Activity »
Return each line exactly as written. Begin with the first line of the entries and end with the line that has "Abbreviation ExitStatus := (option Z).".

Records for processing »
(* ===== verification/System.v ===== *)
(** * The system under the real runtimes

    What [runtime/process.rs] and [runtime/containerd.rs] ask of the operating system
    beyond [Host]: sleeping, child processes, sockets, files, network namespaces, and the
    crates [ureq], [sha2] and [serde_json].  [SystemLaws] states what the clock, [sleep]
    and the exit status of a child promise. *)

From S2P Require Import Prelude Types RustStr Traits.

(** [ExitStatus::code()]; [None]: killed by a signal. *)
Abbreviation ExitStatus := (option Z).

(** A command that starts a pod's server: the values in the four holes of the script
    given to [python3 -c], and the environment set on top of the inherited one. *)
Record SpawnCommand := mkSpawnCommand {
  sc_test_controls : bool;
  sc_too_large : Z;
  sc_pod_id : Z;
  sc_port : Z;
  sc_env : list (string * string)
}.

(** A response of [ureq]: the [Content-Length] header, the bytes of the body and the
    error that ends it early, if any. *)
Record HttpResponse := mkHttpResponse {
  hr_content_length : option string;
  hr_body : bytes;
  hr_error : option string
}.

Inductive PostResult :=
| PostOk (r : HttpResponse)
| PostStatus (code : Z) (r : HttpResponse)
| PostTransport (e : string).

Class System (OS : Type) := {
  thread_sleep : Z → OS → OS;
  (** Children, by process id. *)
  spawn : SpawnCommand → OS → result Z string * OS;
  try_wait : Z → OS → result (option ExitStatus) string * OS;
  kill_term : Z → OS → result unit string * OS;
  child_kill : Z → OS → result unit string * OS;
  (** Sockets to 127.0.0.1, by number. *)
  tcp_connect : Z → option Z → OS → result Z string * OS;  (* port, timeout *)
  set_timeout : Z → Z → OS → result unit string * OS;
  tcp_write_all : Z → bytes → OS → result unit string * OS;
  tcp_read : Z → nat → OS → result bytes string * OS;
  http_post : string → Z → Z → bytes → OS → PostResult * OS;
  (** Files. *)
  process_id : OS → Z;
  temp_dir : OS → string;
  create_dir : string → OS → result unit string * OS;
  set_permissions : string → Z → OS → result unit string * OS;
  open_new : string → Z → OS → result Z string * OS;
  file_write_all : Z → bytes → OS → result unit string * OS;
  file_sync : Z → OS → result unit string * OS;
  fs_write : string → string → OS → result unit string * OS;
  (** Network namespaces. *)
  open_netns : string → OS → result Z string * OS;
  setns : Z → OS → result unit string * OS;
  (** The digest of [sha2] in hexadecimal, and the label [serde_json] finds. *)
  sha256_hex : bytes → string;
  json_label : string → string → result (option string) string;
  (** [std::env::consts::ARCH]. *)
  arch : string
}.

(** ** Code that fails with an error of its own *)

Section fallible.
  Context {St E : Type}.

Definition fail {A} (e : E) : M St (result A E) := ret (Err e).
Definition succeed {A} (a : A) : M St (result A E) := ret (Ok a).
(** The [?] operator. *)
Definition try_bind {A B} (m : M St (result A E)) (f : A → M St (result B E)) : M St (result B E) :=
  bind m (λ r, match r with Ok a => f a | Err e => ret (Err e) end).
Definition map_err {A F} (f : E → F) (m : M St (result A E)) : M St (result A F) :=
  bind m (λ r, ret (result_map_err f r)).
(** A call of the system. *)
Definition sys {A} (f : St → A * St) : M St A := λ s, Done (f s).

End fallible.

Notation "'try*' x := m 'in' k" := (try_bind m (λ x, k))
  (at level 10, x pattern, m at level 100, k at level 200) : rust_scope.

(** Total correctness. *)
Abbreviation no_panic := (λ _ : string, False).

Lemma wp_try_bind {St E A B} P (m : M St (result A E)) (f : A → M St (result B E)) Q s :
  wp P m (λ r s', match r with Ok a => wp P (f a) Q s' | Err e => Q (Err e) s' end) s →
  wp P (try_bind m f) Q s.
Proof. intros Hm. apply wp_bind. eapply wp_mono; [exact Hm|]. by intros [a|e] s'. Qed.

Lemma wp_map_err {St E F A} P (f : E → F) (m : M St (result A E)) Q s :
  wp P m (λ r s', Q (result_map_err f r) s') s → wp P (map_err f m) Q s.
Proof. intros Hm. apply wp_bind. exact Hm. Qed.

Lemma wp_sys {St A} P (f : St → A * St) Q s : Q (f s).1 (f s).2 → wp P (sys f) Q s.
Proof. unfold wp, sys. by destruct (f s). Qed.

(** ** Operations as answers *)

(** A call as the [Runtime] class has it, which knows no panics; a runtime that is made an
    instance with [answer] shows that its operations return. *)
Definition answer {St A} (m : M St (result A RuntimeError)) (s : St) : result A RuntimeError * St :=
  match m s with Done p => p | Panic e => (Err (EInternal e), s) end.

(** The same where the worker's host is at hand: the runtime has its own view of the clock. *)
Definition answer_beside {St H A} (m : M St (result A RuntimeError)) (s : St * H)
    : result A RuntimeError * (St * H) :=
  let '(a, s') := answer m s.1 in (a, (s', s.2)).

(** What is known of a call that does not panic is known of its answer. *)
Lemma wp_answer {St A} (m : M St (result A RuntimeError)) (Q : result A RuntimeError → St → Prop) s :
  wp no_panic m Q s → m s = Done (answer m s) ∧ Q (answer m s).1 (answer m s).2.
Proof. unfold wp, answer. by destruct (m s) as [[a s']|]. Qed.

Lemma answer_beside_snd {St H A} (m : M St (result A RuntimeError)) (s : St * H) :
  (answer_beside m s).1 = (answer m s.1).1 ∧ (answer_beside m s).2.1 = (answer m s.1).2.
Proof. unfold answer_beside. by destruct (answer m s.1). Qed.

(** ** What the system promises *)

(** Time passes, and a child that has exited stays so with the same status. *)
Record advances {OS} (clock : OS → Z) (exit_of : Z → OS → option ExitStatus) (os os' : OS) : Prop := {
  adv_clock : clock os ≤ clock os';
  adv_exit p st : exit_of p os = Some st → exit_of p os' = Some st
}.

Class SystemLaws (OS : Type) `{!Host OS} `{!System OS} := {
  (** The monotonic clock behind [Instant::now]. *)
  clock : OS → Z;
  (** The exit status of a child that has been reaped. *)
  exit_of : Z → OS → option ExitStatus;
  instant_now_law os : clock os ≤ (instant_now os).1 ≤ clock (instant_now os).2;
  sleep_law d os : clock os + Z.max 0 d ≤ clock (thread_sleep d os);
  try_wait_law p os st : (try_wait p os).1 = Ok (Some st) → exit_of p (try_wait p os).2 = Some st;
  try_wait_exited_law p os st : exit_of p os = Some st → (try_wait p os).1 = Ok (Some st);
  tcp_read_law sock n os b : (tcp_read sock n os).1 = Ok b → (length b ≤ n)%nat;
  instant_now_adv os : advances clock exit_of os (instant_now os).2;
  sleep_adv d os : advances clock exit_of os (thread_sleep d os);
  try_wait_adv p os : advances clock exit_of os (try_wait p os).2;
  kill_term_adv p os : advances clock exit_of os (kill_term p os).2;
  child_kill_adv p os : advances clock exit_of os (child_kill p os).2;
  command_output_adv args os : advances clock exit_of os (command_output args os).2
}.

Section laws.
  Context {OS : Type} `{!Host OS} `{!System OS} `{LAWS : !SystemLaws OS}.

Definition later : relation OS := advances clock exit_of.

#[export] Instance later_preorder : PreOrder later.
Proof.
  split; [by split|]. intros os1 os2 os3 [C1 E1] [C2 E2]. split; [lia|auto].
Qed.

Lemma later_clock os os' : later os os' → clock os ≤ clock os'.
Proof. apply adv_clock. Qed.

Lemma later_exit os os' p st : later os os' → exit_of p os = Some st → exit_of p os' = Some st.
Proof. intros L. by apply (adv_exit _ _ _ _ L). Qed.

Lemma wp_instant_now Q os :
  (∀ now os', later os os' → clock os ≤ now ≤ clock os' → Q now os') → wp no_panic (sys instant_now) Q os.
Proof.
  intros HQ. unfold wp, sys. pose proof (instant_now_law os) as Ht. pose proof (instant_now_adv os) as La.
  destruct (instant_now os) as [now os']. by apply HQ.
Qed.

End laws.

Response »
(* ===== verification/System.v ===== *)
(** * The system under the real runtimes

    What [runtime/process.rs] and [runtime/containerd.rs] ask of the operating system
    beyond [Host]: sleeping, child processes, sockets, files, network namespaces, and the
    crates [ureq], [sha2] and [serde_json].  [SystemLaws] states what the clock, [sleep]
    and the exit status of a child promise. *)

From S2P Require Import Prelude Types RustStr Traits.

(** [ExitStatus::code()]; [None]: killed by a signal. *)
Abbreviation ExitStatus := (option Z).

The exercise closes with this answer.